The Sabie River in South Africa is home to a high diversity of conservationally important and sensitive fish species which include the internationally Near Threatened Mozambique tilapia (Oreochromis mossambicus) and Endangered Lowveld largemouth (Serranochromis meridianus) as well as the locally protected Southern barred minnow (Opsaridium peringueyi) and Tigerfish(Hydrocynis vittatus). However the catchment is becoming increasingly plagued by numerous impacts from upstream and downstream activities, including the immenent raising of the Corumana Dam wall which is expected result in the indundation of a critically important habitat for many of the local fishes. In an effort to contribute toward actively protecting the fish species in the Sabie, this practical study will be initiated in collaboration with a parellel study (already existing), which aims to assess the ecological consequences of the Corumana manmade Lake.

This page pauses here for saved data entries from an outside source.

(** C6 (counterexample). Twenty dated lines with distinct contents precede
    the deadline line of an accepted text: the dates category is full
    before the line is reached. *)
Lemma deadline_line_counterexample :
  analyze_document no_entities late_deadline
  = Return (results_dict late_deadline (no_entities late_deadline))
  ∧ deadline_line ∈ Str.split newline late_deadline
  ∧ results_dict late_deadline (no_entities late_deadline) !! "dates"
    = Some (map (fun n => ("Hearing Date", hearing_line n)) (seq 1 20))
  ∧ ("Deadline", deadline_line)
    ∉ map (fun n => ("Hearing Date", hearing_line n)) (seq 1 20).
Proof.
  split; [by vm_compute|]. split; [decide_closed|].
  split; [by vm_compute|]. decide_closed.
Qed.

(** C6 (witness): the notice has the deadline line. *)
Lemma deadline_line_in_dates_witness :
  analyze_document no_entities notice
  = Return (results_dict notice (no_entities notice))
  ∧ deadline_line ∈ Str.split newline (truncate notice)
  ∧ exists (out : list item) (i : nat),
      results_dict notice (no_entities notice) !! "dates" = Some out
      ∧ (("Deadline", deadline_line) ∈ out ↔ (i < 20)%nat).
Proof.
  assert (H1 : analyze_document no_entities notice
               = Return (results_dict notice (no_entities notice)))
    by (vm_compute; reflexivity).
  assert (H2 : deadline_line ∈ Str.split newline (truncate notice))
    by decide_closed.
  split; [exact H1|]. split; [exact H2|].
  destruct (proj2 (proj2 (deadline_line_in_dates no_entities notice _)) H1 H2)
    as (out & i & Hout & _ & _ & Hiff).
  exists out, i. split; [exact Hout|exact Hiff].
Defined.
Lemma Errors_Combine (errors : list error) :
  Errors (multierr.Combine errors) = flat_map Errors errors.
Proof.
  assert (G : forall l, flat_map errval_Errors (nonNil l) = flat_map Errors l).
  { induction l as [|[v|] l IH]; simpl; [reflexivity| |assumption].
    now rewrite IH. }
  unfold multierr.Combine, multierr.fromSlice.
  destruct errors as [|e [|e' rest]].
  - reflexivity.
  - simpl. now rewrite app_nil_r.
  - fold (nonNil (e :: e' :: rest)). rewrite <- G.
    destruct (nonNil (e :: e' :: rest)) as [|v [|v' vs]]; simpl;
      try reflexivity.
    now rewrite app_nil_r.
Qed.

Lemma Combine_nil_iff (errors : list error) :
  multierr.Combine errors = None <-> forall e, In e errors -> e = None.
Proof.
  assert (G : forall l, nonNil l = [] <-> forall e, In e l -> e = None).
  { induction l as [|[v|] l IH]; simpl.
    - firstorder.
    - split; [discriminate|]. intros H. specialize (H (Some v) (or_introl eq_refl)).
      discriminate.
    - rewrite IH. split; intros H e; [intros [<-|]|]; auto. }
  unfold multierr.Combine, multierr.fromSlice.
  destruct errors as [|e [|e' rest]].
  - firstorder.
  - simpl. split; [intros -> x [<-|[]]; reflexivity | intros H; apply H; now left].
  - fold (nonNil (e :: e' :: rest)). rewrite <- G.
    destruct (nonNil (e :: e' :: rest)) as [|v [|v' vs]];
      split; congruence.
Qed.

(** Every constituent failure's text occurs in the composite's. *)
Lemma Error_contains (r : error) (pre post : list base_error) (v : errval) :
  Errors r = pre ++ errval_Errors v ++ post ->
  contains (Error r) (errval_Error v).
Proof.
  intros H. rewrite Error_join, H, !map_app.
  replace (errval_Error v) with (String.concat "; " (map base_Error (errval_Errors v)))
    by (destruct v; reflexivity).
  apply concat_contains_mid.
Qed.

Lemma flat_map_split {A B} (f : A -> list B) (l : list A) (x : A) :
  In x l -> exists pre post, flat_map f l = pre ++ f x ++ post.
Proof.
  intros Hin. apply in_split in Hin as (l1 & l2 & ->).
  exists (flat_map f l1), (flat_map f l2).
  now rewrite flat_map_app.
Qed.

End Aggregation.

(** ** The two walks *)

Section Walks.

Variables (ctx : Context) (sched : schedule).

Lemma combine_snoc {A B} (xs : list A) (ys : list B) (x : A) (y : B) :
  List.length xs = List.length ys ->
  combine (xs ++ [x]) (ys ++ [y]) = combine xs ys ++ [(x, y)].
Proof.
  revert ys. induction xs as [|a xs IH]; intros [|b ys] H; simpl in *;
    try discriminate; [reflexivity|].
  f_equal. apply IH. now injection H.
Qed.

Lemma firstn_snoc {A} (l : list A) (i : nat) (x : A) :
  nth_error l i = Some x -> firstn (S i) l = firstn i l ++ [x].
Proof.
  revert i. induction l as [|a l IH]; intros [|i] H; simpl in *;
    try discriminate.
  - now injection H as ->.
  - f_equal. now apply IH.
Qed.

Lemma indexed_snoc (cs : list Closer) (c : Closer) :
  indexed (cs ++ [c]) = indexed cs ++ [(List.length cs, c)].
Proof.
  unfold indexed, indexed_from.
  replace (List.length (cs ++ [c])) with (S (List.length cs))
    by (rewrite length_app; simpl; lia).
  rewrite seq_S. apply combine_snoc. now rewrite length_seq.
Qed.

Lemma indexed_fst (cs : list Closer) : map fst (indexed cs) = seq 0 (List.length cs).
Proof.
  induction cs as [|c cs IH] using rev_ind; [reflexivity|].
  rewrite indexed_snoc, map_app, IH.
  replace (List.length (cs ++ [c])) with (S (List.length cs))
    by (rewrite length_app; simpl; lia).
  now rewrite seq_S.
Qed.

Lemma indexed_snd (cs : list Closer) : map snd (indexed cs) = cs.
Proof.
  induction cs as [|c cs IH] using rev_ind; [reflexivity|].
  now rewrite indexed_snoc, map_app, IH.
Qed.

Lemma indexed_In (cs : list Closer) (i : nat) (c : Closer) :
  In (i, c) (indexed cs) -> i < List.length cs /\ nth_error cs i = Some c.
Proof.
  induction cs as [|x cs IH] using rev_ind; [intros []|].
  rewrite indexed_snoc, length_app, in_app_iff. simpl. intros [H|[H|[]]].
  - destruct (IH H) as [Hlt Hn]. split; [lia|].
    now rewrite nth_error_app1.
  - injection H as <- <-. split; [lia|].
    now rewrite nth_error_app2, Nat.sub_diag.
Qed.

(** The loop of [Fifo.CloseContext] is the pass over the indexed queue. *)
Lemma Fifo_loop_entries (q : list Closer) (i : nat) (w : walk) :
  Fifo.loop ctx sched i q w = walk_entries ctx sched (indexed_from i q) w.
Proof.
  unfold indexed_from.
  revert i w. induction q as [|c q IH]; intros i w; simpl; [reflexivity|].
  destruct (iteration ctx sched i c w); [reflexivity | apply IH].
Qed.

(** The loop of [Lifo.CloseContext] is the pass over the reversed
    indexed stack. *)
Lemma Lifo_loop_entries (s : list Closer) (n : nat) (w : walk) :
  n <= List.length s ->
  Lifo.loop ctx sched s n w
  = walk_entries ctx sched (rev (indexed (firstn n s))) w.
Proof.
  revert w. induction n as [|i IH]; intros w Hn; [reflexivity|].
  destruct (nth_error s i) as [c|] eqn:Hc.
  2: { apply nth_error_None in Hc. lia. }
  simpl. rewrite Hc.
  replace (match s with [] => [] | a :: l => a :: firstn i l end)
    with (firstn (S i) s) by reflexivity.
  rewrite (firstn_snoc _ _ _ Hc), indexed_snoc, rev_app_distr.
  rewrite length_firstn, Nat.min_l by lia. simpl.
  destruct (iteration ctx sched i c w); [reflexivity|].
  apply IH. lia.
Qed.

For this Sabie River Vision, the aim is to setup a practical vision and strategy on river connectivity for the next 15 years for the section of the Sabie River catchment, situated upstream of the Corumana Lake in the Kruger Park. The key principle of this Vision is to pave the way to initiate active rehabilitation and conservation. The main focus will be to seek as many opportunities as possible for improvement and to identify practical/cost effective solutions that will also incorporate local stakeholder involvement. The study will contribute toward protecting fish species by initially concentrating on the improvements associated with in-stream barriers. This study will be a collaboration with local universities, organisations and regional authorities and will form part of the island in a sea of dams initiative.
The Foundation is working closely together with the KwaZulu Natal University, to identify areas of concern and to arrange a workshop to further develop a stategic plan together with stakeholders in the area including Kruger National Park and catchment managment agencies. Together we hope to build working relationships, create opportunites for improvement and to set in motion community and stakholder involvement.